## [WHAT TO DO]
Your output should contain every record, unchanged.

(Data entries)
----

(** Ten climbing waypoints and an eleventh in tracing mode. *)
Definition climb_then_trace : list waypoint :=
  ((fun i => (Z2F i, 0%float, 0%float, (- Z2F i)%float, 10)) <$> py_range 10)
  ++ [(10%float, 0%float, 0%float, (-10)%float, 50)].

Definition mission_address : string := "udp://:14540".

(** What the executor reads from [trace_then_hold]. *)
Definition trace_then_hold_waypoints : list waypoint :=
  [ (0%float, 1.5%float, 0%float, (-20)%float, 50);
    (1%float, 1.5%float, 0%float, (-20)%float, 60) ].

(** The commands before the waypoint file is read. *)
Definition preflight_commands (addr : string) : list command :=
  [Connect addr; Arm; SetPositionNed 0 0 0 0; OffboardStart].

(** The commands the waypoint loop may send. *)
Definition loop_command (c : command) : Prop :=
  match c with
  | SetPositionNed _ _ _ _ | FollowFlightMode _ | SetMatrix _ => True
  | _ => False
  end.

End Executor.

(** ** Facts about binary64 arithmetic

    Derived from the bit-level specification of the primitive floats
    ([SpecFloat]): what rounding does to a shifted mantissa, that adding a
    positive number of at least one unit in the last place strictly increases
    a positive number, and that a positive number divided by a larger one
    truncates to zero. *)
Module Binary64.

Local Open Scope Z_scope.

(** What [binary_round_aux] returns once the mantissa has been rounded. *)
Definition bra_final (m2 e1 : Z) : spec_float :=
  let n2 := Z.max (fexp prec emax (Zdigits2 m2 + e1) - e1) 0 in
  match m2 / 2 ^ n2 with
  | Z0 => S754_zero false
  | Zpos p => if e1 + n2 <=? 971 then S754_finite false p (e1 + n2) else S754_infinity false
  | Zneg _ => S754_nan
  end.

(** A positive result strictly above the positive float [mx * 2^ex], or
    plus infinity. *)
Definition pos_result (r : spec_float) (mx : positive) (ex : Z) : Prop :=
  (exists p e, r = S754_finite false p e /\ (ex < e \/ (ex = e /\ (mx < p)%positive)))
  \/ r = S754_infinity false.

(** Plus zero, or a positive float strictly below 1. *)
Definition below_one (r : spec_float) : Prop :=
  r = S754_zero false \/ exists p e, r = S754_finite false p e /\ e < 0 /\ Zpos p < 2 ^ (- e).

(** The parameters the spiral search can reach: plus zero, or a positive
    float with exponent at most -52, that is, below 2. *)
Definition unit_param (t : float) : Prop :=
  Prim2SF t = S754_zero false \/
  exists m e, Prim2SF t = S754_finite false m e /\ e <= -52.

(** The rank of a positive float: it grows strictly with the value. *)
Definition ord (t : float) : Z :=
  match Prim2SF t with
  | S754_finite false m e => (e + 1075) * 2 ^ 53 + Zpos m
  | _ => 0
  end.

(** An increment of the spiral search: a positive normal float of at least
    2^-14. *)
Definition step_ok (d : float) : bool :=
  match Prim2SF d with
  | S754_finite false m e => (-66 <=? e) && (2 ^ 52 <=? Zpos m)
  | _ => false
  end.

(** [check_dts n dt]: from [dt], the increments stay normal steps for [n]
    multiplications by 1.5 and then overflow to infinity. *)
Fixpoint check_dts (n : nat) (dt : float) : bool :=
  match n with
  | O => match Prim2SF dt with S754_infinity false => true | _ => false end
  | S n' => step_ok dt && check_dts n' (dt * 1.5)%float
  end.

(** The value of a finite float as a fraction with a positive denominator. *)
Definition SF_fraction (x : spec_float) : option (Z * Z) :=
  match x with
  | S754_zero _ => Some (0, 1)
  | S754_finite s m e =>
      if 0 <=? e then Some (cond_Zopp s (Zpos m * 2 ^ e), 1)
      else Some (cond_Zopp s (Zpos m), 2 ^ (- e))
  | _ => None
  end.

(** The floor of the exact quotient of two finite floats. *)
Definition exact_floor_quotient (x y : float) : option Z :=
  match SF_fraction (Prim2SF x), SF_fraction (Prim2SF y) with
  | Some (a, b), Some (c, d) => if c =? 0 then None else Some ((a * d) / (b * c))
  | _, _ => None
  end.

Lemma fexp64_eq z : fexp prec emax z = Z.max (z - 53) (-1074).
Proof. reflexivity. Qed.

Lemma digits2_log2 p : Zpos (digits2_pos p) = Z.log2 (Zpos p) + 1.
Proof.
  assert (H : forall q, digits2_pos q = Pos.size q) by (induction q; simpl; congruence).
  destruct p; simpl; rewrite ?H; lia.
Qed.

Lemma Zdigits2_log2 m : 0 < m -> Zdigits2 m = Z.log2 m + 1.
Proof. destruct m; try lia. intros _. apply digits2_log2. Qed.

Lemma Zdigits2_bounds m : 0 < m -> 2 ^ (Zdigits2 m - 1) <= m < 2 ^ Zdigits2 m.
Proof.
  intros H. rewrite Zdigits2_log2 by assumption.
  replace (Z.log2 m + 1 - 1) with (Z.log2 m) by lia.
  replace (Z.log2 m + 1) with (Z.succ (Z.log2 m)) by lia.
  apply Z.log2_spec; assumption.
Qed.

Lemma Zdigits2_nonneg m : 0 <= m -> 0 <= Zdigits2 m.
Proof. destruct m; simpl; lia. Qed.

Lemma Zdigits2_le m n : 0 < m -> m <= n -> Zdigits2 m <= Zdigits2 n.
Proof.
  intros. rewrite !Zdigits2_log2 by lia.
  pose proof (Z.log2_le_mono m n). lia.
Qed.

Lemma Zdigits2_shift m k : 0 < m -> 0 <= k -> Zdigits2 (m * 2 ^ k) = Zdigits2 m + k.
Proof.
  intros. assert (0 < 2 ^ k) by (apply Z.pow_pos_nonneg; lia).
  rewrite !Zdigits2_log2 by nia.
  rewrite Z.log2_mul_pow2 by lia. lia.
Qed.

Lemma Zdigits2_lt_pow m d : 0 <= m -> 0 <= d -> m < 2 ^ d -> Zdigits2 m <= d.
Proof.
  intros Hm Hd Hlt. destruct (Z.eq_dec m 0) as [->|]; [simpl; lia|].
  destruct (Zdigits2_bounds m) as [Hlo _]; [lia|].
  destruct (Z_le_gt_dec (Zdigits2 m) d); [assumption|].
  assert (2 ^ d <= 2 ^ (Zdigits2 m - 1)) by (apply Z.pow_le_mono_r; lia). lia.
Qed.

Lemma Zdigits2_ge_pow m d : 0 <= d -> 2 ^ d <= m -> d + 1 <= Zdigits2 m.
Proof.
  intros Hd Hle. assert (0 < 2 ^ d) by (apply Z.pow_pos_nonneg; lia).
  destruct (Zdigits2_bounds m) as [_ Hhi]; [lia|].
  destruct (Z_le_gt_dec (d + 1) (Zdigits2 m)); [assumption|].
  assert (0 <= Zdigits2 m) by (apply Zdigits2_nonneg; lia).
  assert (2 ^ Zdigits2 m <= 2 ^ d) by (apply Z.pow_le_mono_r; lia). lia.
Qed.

----

## [TASK OUTPUT]
(** Ten climbing waypoints and an eleventh in tracing mode. *)
Definition climb_then_trace : list waypoint :=
  ((fun i => (Z2F i, 0%float, 0%float, (- Z2F i)%float, 10)) <$> py_range 10)
  ++ [(10%float, 0%float, 0%float, (-10)%float, 50)].

Definition mission_address : string := "udp://:14540".

(** What the executor reads from [trace_then_hold]. *)
Definition trace_then_hold_waypoints : list waypoint :=
  [ (0%float, 1.5%float, 0%float, (-20)%float, 50);
    (1%float, 1.5%float, 0%float, (-20)%float, 60) ].

(** The commands before the waypoint file is read. *)
Definition preflight_commands (addr : string) : list command :=
  [Connect addr; Arm; SetPositionNed 0 0 0 0; OffboardStart].

(** The commands the waypoint loop may send. *)
Definition loop_command (c : command) : Prop :=
  match c with
  | SetPositionNed _ _ _ _ | FollowFlightMode _ | SetMatrix _ => True
  | _ => False
  end.

End Executor.

(** ** Facts about binary64 arithmetic

    Derived from the bit-level specification of the primitive floats
    ([SpecFloat]): what rounding does to a shifted mantissa, that adding a
    positive number of at least one unit in the last place strictly increases
    a positive number, and that a positive number divided by a larger one
    truncates to zero. *)
Module Binary64.

Local Open Scope Z_scope.

(** What [binary_round_aux] returns once the mantissa has been rounded. *)
Definition bra_final (m2 e1 : Z) : spec_float :=
  let n2 := Z.max (fexp prec emax (Zdigits2 m2 + e1) - e1) 0 in
  match m2 / 2 ^ n2 with
  | Z0 => S754_zero false
  | Zpos p => if e1 + n2 <=? 971 then S754_finite false p (e1 + n2) else S754_infinity false
  | Zneg _ => S754_nan
  end.

(** A positive result strictly above the positive float [mx * 2^ex], or
    plus infinity. *)
Definition pos_result (r : spec_float) (mx : positive) (ex : Z) : Prop :=
  (exists p e, r = S754_finite false p e /\ (ex < e \/ (ex = e /\ (mx < p)%positive)))
  \/ r = S754_infinity false.

(** Plus zero, or a positive float strictly below 1. *)
Definition below_one (r : spec_float) : Prop :=
  r = S754_zero false \/ exists p e, r = S754_finite false p e /\ e < 0 /\ Zpos p < 2 ^ (- e).

(** The parameters the spiral search can reach: plus zero, or a positive
    float with exponent at most -52, that is, below 2. *)
Definition unit_param (t : float) : Prop :=
  Prim2SF t = S754_zero false \/
  exists m e, Prim2SF t = S754_finite false m e /\ e <= -52.

(** The rank of a positive float: it grows strictly with the value. *)
Definition ord (t : float) : Z :=
  match Prim2SF t with
  | S754_finite false m e => (e + 1075) * 2 ^ 53 + Zpos m
  | _ => 0
  end.

(** An increment of the spiral search: a positive normal float of at least
    2^-14. *)
Definition step_ok (d : float) : bool :=
  match Prim2SF d with
  | S754_finite false m e => (-66 <=? e) && (2 ^ 52 <=? Zpos m)
  | _ => false
  end.

(** [check_dts n dt]: from [dt], the increments stay normal steps for [n]
    multiplications by 1.5 and then overflow to infinity. *)
Fixpoint check_dts (n : nat) (dt : float) : bool :=
  match n with
  | O => match Prim2SF dt with S754_infinity false => true | _ => false end
  | S n' => step_ok dt && check_dts n' (dt * 1.5)%float
  end.

(** The value of a finite float as a fraction with a positive denominator. *)
Definition SF_fraction (x : spec_float) : option (Z * Z) :=
  match x with
  | S754_zero _ => Some (0, 1)
  | S754_finite s m e =>
      if 0 <=? e then Some (cond_Zopp s (Zpos m * 2 ^ e), 1)
      else Some (cond_Zopp s (Zpos m), 2 ^ (- e))
  | _ => None
  end.

(** The floor of the exact quotient of two finite floats. *)
Definition exact_floor_quotient (x y : float) : option Z :=
  match SF_fraction (Prim2SF x), SF_fraction (Prim2SF y) with
  | Some (a, b), Some (c, d) => if c =? 0 then None else Some ((a * d) / (b * c))
  | _, _ => None
  end.

Lemma fexp64_eq z : fexp prec emax z = Z.max (z - 53) (-1074).
Proof. reflexivity. Qed.

Lemma digits2_log2 p : Zpos (digits2_pos p) = Z.log2 (Zpos p) + 1.
Proof.
  assert (H : forall q, digits2_pos q = Pos.size q) by (induction q; simpl; congruence).
  destruct p; simpl; rewrite ?H; lia.
Qed.

Lemma Zdigits2_log2 m : 0 < m -> Zdigits2 m = Z.log2 m + 1.
Proof. destruct m; try lia. intros _. apply digits2_log2. Qed.

Lemma Zdigits2_bounds m : 0 < m -> 2 ^ (Zdigits2 m - 1) <= m < 2 ^ Zdigits2 m.
Proof.
  intros H. rewrite Zdigits2_log2 by assumption.
  replace (Z.log2 m + 1 - 1) with (Z.log2 m) by lia.
  replace (Z.log2 m + 1) with (Z.succ (Z.log2 m)) by lia.
  apply Z.log2_spec; assumption.
Qed.

Lemma Zdigits2_nonneg m : 0 <= m -> 0 <= Zdigits2 m.
Proof. destruct m; simpl; lia. Qed.

Lemma Zdigits2_le m n : 0 < m -> m <= n -> Zdigits2 m <= Zdigits2 n.
Proof.
  intros. rewrite !Zdigits2_log2 by lia.
  pose proof (Z.log2_le_mono m n). lia.
Qed.

Lemma Zdigits2_shift m k : 0 < m -> 0 <= k -> Zdigits2 (m * 2 ^ k) = Zdigits2 m + k.
Proof.
  intros. assert (0 < 2 ^ k) by (apply Z.pow_pos_nonneg; lia).
  rewrite !Zdigits2_log2 by nia.
  rewrite Z.log2_mul_pow2 by lia. lia.
Qed.

Lemma Zdigits2_lt_pow m d : 0 <= m -> 0 <= d -> m < 2 ^ d -> Zdigits2 m <= d.
Proof.
  intros Hm Hd Hlt. destruct (Z.eq_dec m 0) as [->|]; [simpl; lia|].
  destruct (Zdigits2_bounds m) as [Hlo _]; [lia|].
  destruct (Z_le_gt_dec (Zdigits2 m) d); [assumption|].
  assert (2 ^ d <= 2 ^ (Zdigits2 m - 1)) by (apply Z.pow_le_mono_r; lia). lia.
Qed.

Lemma Zdigits2_ge_pow m d : 0 <= d -> 2 ^ d <= m -> d + 1 <= Zdigits2 m.
Proof.
  intros Hd Hle. assert (0 < 2 ^ d) by (apply Z.pow_pos_nonneg; lia).
  destruct (Zdigits2_bounds m) as [_ Hhi]; [lia|].
  destruct (Z_le_gt_dec (d + 1) (Zdigits2 m)); [assumption|].
  assert (0 <= Zdigits2 m) by (apply Zdigits2_nonneg; lia).
  assert (2 ^ Zdigits2 m <= 2 ^ d) by (apply Z.pow_le_mono_r; lia). lia.
Qed.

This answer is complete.